## Exercise details
Beginning with the opening line, set down each line of the material below exactly, stopping once the line with "keeps it. *)" is done.

## Listed records
————

(* ===== verification/CatalogSpec.v ===== *)
(** * The constraints of the catalogue

    [CatalogRows.catalog_allowed] is what the checks, keys and triggers of the migrations
    say of the tables of the management, value by value; [catalog_valid] is the same with
    the checks as the store evaluates them, and every method of the management service
    keeps it. *)
From S2P Require Import Prelude GoText Errors Domain DomainSpec Json Sensitive Actor Store.
From S2P Require Import Float64 RuntimeProfile Capacity ReservationRepo TxFacts CommandRepo DeviceStore Reconcile DeviceOps ImageCatalog.
From S2P Require Import HostCommand HostSelection Completion WarmPool PoolCycle PoolScale ManagementStore Management.
From S2P Require Import FarmSystem Samples FarmSafety ControlStep PoolMoves SessionMoves ManagementMoves ControlPlane Drives ManagementServices.
From S2P Require Import PoolSpec ManagementSpec CatalogRows.

(** ** The constraints of the catalogue *)

(** A table whose rows are stored under their identifiers, satisfy their checks and have
    distinct names. *)
Record table_valid {R} (id name : R -> string) (checks : R -> option string) (t : gmap string R) : Prop := {
  tv_row k r : t !! k = Some r -> id r = k /\ checks r = None;
  tv_name k1 k2 r1 r2 : t !! k1 = Some r1 -> t !! k2 = Some r2 -> name r1 = name r2 -> k1 = k2 }.

Lemma table_valid_insert {R} (id name : R -> string) checks t r :
  table_valid id name checks t -> checks r = None ->
  (forall k x, t !! k = Some x -> k <> id r -> name x <> name r) -> table_valid id name checks (<[id r := r]> t).
Proof.
  intros [Hr Hn] Hc Hu. split.
  - by intros k x [[<- <-]|[_ Hx%Hr]]%lookup_insert_Some.
  - intros k1 k2 r1 r2 [[<- <-]|[H1 Hx1]]%lookup_insert_Some [[<- <-]|[H2 Hx2]]%lookup_insert_Some E; try done.
    + by destruct (Hu _ _ Hx2 (not_eq_sym H2)).
    + by destruct (Hu _ _ Hx1 (not_eq_sym H1)).
    + by eapply Hn.
Qed.

Lemma table_valid_change {R} (id name : R -> string) checks t r old :
  table_valid id name checks t -> checks r = None -> t !! id r = Some old -> name r = name old ->
  table_valid id name checks (<[id r := r]> t).
Proof.
  intros Ht Hc Ho Hn. apply table_valid_insert; [done|done|]. intros k x Hx Hne E.
  apply Hne. eapply (tv_name _ _ _ _ Ht); [exact Hx|exact Ho|congruence].
Qed.

(** The tables of the catalogue: the links of pools to images and the memberships join
    rows that exist, and a device is on the platform of its pools. *)
Record catalog_valid (db : DB) : Prop := {
  cv_images : table_valid im_id im_name image_checks (device_images db);
  cv_hosts : table_valid h_id h_name host_checks (device_hosts db);
  cv_pools : table_valid p_id p_name pool_checks (device_pools db);
  cv_link k l : device_pool_images db !! k = Some l -> pool_image_checks l = None
    /\ k = (pi_pool_id l, pi_image_id l) /\ is_Some (device_pools db !! k.1) /\ is_Some (device_images db !! k.2);
  cv_member k pd : device_pool_devices db !! k = Some pd -> k = (pd_pool_id pd, pd_device_id pd)
    /\ exists p d, device_pools db !! k.1 = Some p /\ devices db !! k.2 = Some d /\ p_platform p = d_platform d }.

Definition catalog_tables (db : DB) :=
  (device_images db, device_hosts db, device_pools db, device_pool_images db, device_pool_devices db, devices db).

Lemma catalog_valid_same db db' : catalog_tables db' = catalog_tables db -> catalog_valid db -> catalog_valid db'.
Proof. intros [= E1 E2 E3 E4 E5 E6] [? ? ? Hl Hm]. split; rewrite ?E1, ?E2, ?E3, ?E4, ?E5, ?E6; done. Qed.

Section Puts.
Context (db : DB) (Hv : catalog_valid db).

Lemma valid_put_image i :
  table_valid im_id im_name image_checks (<[im_id i := i]> (device_images db)) ->
  catalog_valid (db <| device_images := <[im_id i := i]> (device_images db) |>).
Proof.
  destruct Hv as [? ? ? Hl ?]. intros Ht. split; try done; cbn. intros k l Hk. destruct (Hl _ _ Hk) as (? & ? & ? & Hi).
  split_and!; try done. apply lookup_insert_is_Some'. by right.
Qed.

Lemma valid_put_host h :
  table_valid h_id h_name host_checks (<[h_id h := h]> (device_hosts db)) ->
  catalog_valid (db <| device_hosts := <[h_id h := h]> (device_hosts db) |>).
Proof. destruct Hv. by split. Qed.

Lemma valid_put_pool p :
  table_valid p_id p_name pool_checks (<[p_id p := p]> (device_pools db)) ->
  (forall did pd d, device_pool_devices db !! (p_id p, did) = Some pd -> devices db !! did = Some d -> d_platform d = p_platform p) ->
  catalog_valid (db <| device_pools := <[p_id p := p]> (device_pools db) |>).
Proof.
  destruct Hv as [? ? ? Hl Hm]. intros Ht Hp. split; try done; cbn.
  - intros k l Hk. destruct (Hl _ _ Hk) as (? & ? & Hi & ?). split_and!; try done. apply lookup_insert_is_Some'. by right.
  - intros [pid did] pd Hk. destruct (Hm _ _ Hk) as (? & q & d & Hq & Hd & Hpl). split; [done|]. cbn in *.
    destruct (decide (pid = p_id p)) as [->|]; [|rewrite lookup_insert_ne by done; eauto].
    rewrite lookup_insert_eq. exists p, d. split_and!; [done|done|]. symmetry. by eapply Hp.
Qed.

Lemma valid_change_pool p old :
  device_pools db !! p_id p = Some old -> pool_checks p = None -> p_name p = p_name old -> p_platform p = p_platform old ->
  catalog_valid (db <| device_pools := <[p_id p := p]> (device_pools db) |>).
Proof.
  intros Ho Hc Hn Hp. apply valid_put_pool.
  - eapply table_valid_change; [apply Hv|done|exact Ho|done].
  - intros did pd d Hk Hd. destruct (cv_member _ Hv _ _ Hk) as (_ & q & x & Hq & Hx & E). cbn in *. congruence.
Qed.

Lemma valid_put_link l :
  pool_image_checks l = None -> is_Some (device_pools db !! pi_pool_id l) -> is_Some (device_images db !! pi_image_id l) ->
  catalog_valid (db <| device_pool_images := <[(pi_pool_id l, pi_image_id l) := l]> (device_pool_images db) |>).
Proof. destruct Hv as [? ? ? Hl ?]. intros. split; try done; cbn. by intros k x [[<- <-]|[_ Hx%Hl]]%lookup_insert_Some. Qed.

Lemma valid_put_member pool device pd p d :
  pd_pool_id pd = pool -> pd_device_id pd = device -> device_pools db !! pool = Some p -> devices db !! device = Some d ->
  p_platform p = d_platform d ->
  catalog_valid (db <| device_pool_devices := <[(pool, device) := pd]> (device_pool_devices db) |>).
Proof.
  destruct Hv as [? ? ? ? Hm]. intros <- <- ? ? ?. split; try done; cbn. intros k x [[<- <-]|[_ Hx%Hm]]%lookup_insert_Some; [|done].
  split; [done|]. by exists p, d.
Qed.

Lemma valid_put_device k d :
  (forall x, devices db !! k = Some x -> d_platform d = d_platform x) -> catalog_valid (db <| devices := <[k := d]> (devices db) |>).
Proof.
  destruct Hv as [? ? ? ? Hm]. intros Hd. split; try done; cbn. intros [pid did] pd Hk.
  destruct (Hm _ _ Hk) as (? & p & x & Hp & Hx & E). split; [done|]. cbn in *. destruct (decide (did = k)) as [->|].
  - rewrite lookup_insert_eq. exists p, d. split_and!; [done|done|]. by rewrite (Hd _ Hx).
  - rewrite lookup_insert_ne by done. eauto.
Qed.
End Puts.

(** No other row of the table has the name of the row. *)
Lemma no_other_name {R} (id name : R -> string) checks (t : gmap string R) r :
  table_valid id name checks t ->
  existsb (fun x => negb (String.eqb (id x) (id r)) && String.eqb (name x) (name r)) (rows t) = false ->
  forall k x, t !! k = Some x -> k <> id r -> name x <> name r.
Proof.
  intros Ht Hn k x Hx Hne E. pose proof (existsb_false_row _ _ _ _ Hn Hx) as Hf. cbv beta in Hf.
  destruct (tv_row _ _ _ _ Ht _ _ Hx) as [Hid _]. rewrite E, String.eqb_refl, andb_true_r in Hf.
  apply negb_false_iff, String.eqb_eq in Hf. congruence.
Qed.

Lemma image_unique i db : image_conflict i db = None ->
  existsb (fun x => negb (String.eqb (im_id x) (im_id i)) && String.eqb (im_name x) (im_name i)) (rows (device_images db)) = false.
Proof. unfold image_conflict. cbv zeta. by destruct (existsb _ _). Qed.
Lemma host_unique h db : host_conflict h db = None ->
  existsb (fun x => negb (String.eqb (h_id x) (h_id h)) && String.eqb (h_name x) (h_name h)) (rows (device_hosts db)) = false.
Proof. unfold host_conflict. by destruct (existsb _ _). Qed.
Lemma pool_unique p db : pool_conflict p db = None ->
  existsb (fun x => negb (String.eqb (p_id x) (p_id p)) && String.eqb (p_name x) (p_name p)) (rows (device_pools db)) = false.
Proof. unfold pool_conflict. by destruct (existsb _ _). Qed.

(** Open a write down to the rows that it stores. *)
Ltac store H :=
  tx H;
  repeat match goal with
  | H : varchar _ _ _ _ = (Ok _, _) |- _ => apply varchar_ro in H as ->
  | H : enforce _ _ _ = (Ok _, _) |- _ => apply enforce_ok in H as [? ->]
  | H : no_conflict_with _ _ _ = (Ok _, _) |- _ => apply no_conflict_ok in H as [? ->]
  | H : unique _ _ _ _ = (Ok _, _) |- _ => apply unique_ro in H as ->
  | H : put_db _ _ _ = (Ok _, _) |- _ => injection H as _ <-
  | H : put_image _ _ _ = (Ok _, _) |- _ => injection H as _ <-
  | H : put_host _ _ _ = (Ok _, _) |- _ => injection H as _ <-
  | H : put_pool _ _ _ = (Ok _, _) |- _ => injection H as _ <-
  | H : write_audit _ _ _ _ _ _ = (Ok _, _) |- _ => injection H as _ <-
  end.

Section Writes.
Context (env : Env) (s s' : St) (Hv : catalog_valid (st_db s)).

Lemma valid_insert_image i u : insert_image i env s = (Ok u, s') -> catalog_valid (st_db s').
Proof.
  unfold insert_image. intros H. store H. match goal with H : image_checks ?x = None |- _ => apply (valid_put_image _ Hv x) end. apply table_valid_insert; [apply Hv|done|].
  eapply no_other_name; [apply Hv|match goal with H : image_conflict _ _ = None |- _ => exact (image_unique _ _ H) end].
Qed.

Lemma valid_insert_host h u : insert_host h env s = (Ok u, s') -> catalog_valid (st_db s').
Proof.
  unfold insert_host. intros H. store H. match goal with H : host_checks ?x = None |- _ => apply (valid_put_host _ Hv x) end. apply table_valid_insert; [apply Hv|done|].
  eapply no_other_name; [apply Hv|match goal with H : host_conflict _ _ = None |- _ => exact (host_unique _ _ H) end].
Qed.

Lemma valid_update_image i e x : update_image i e env s = (Ok x, s') -> catalog_valid (st_db s').
Proof.
  unfold update_image. intros H. tx H. destruct (device_images _ !! _) as [row|]; [|done].
  destruct (with_status e row); [|done]. store H. match goal with H : image_checks ?x = None |- _ => apply (valid_put_image _ Hv x) end. apply table_valid_insert; [apply Hv|done|].
  eapply no_other_name; [apply Hv|match goal with H : image_conflict _ _ = None |- _ => exact (image_unique _ _ H) end].
Qed.

Lemma valid_update_host h e x : update_host h e env s = (Ok x, s') -> catalog_valid (st_db s').
Proof.
  unfold update_host. intros H. tx H. destruct (device_hosts _ !! _) as [row|]; [|done].
  destruct (bool_decide _); [|done]. store H. match goal with H : host_checks ?x = None |- _ => apply (valid_put_host _ Hv x) end. apply table_valid_insert; [apply Hv|done|].
  eapply no_other_name; [apply Hv|match goal with H : host_conflict _ _ = None |- _ => exact (host_unique _ _ H) end].
Qed.

Lemma valid_insert_pool p u : insert_pool p env s = (Ok u, s') -> catalog_valid (st_db s').
Proof.
  unfold insert_pool. intros H. tx H. 
  match goal with H : unique _ _ _ _ = _ |- _ => unfold unique in H; apply guardT_ok in H as [Hnew ->] end. store H.
  apply negb_true_iff, bool_decide_eq_false in Hnew. match goal with H : pool_checks ?x = None |- _ => apply (valid_put_pool _ Hv x) end.
  - apply table_valid_insert; [apply Hv|done|]. eapply no_other_name; [apply Hv|match goal with H : pool_conflict _ _ = None |- _ => exact (pool_unique _ _ H) end].
  - intros did pd d Hk _. destruct (cv_member _ Hv _ _ Hk) as (_ & q & _ & Hq & _). destruct Hnew. by exists q.
Qed.

Lemma valid_update_pool p e a x : update_pool_tx p e a env s = (Ok x, s') -> catalog_valid (st_db s').
Proof.
  unfold update_pool_tx. intros H. tx H. destruct (device_pools _ !! _) as [row|] eqn:Hrow; [|done].
  destruct (bool_decide _); [|done]. store H. guards.
  match goal with H : pool_checks ?x = None |- _ =>
    eapply catalog_valid_same; [|apply (valid_put_pool _ Hv x)]; [reflexivity| |] end.
  - apply table_valid_insert; [apply Hv|done|].
    eapply no_other_name; [apply Hv|match goal with H : pool_conflict _ _ = None |- _ => exact (pool_unique _ _ H) end].
  - cbn. intros did pd d Hk Hd. destruct (cv_member _ Hv _ _ Hk) as ([= Hid Hdid] & q & y & Hq & Hy & Epl). cbn in *.
    rewrite Hrow in Hq. rewrite Hd in Hy. injection Hq as <-. injection Hy as <-.
    match goal with H : platform_conflict _ _ _ = false |- _ => unfold platform_conflict in H; apply andb_false_iff in H as [Hpc|Hpc] end.
    + apply negb_false_iff, String.eqb_eq in Hpc. congruence.
    + pose proof (existsb_false_row _ _ _ _ Hpc Hk) as Hf. cbv beta in Hf. rewrite <-Hid, <-Hdid, Hd, String.eqb_refl in Hf.
      cbn in Hf. by apply negb_false_iff, String.eqb_eq in Hf.
Qed.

————

## Reply to the exercise
(* ===== verification/CatalogSpec.v ===== *)
(** * The constraints of the catalogue

    [CatalogRows.catalog_allowed] is what the checks, keys and triggers of the migrations
    say of the tables of the management, value by value; [catalog_valid] is the same with
    the checks as the store evaluates them, and every method of the management service
    keeps it. *)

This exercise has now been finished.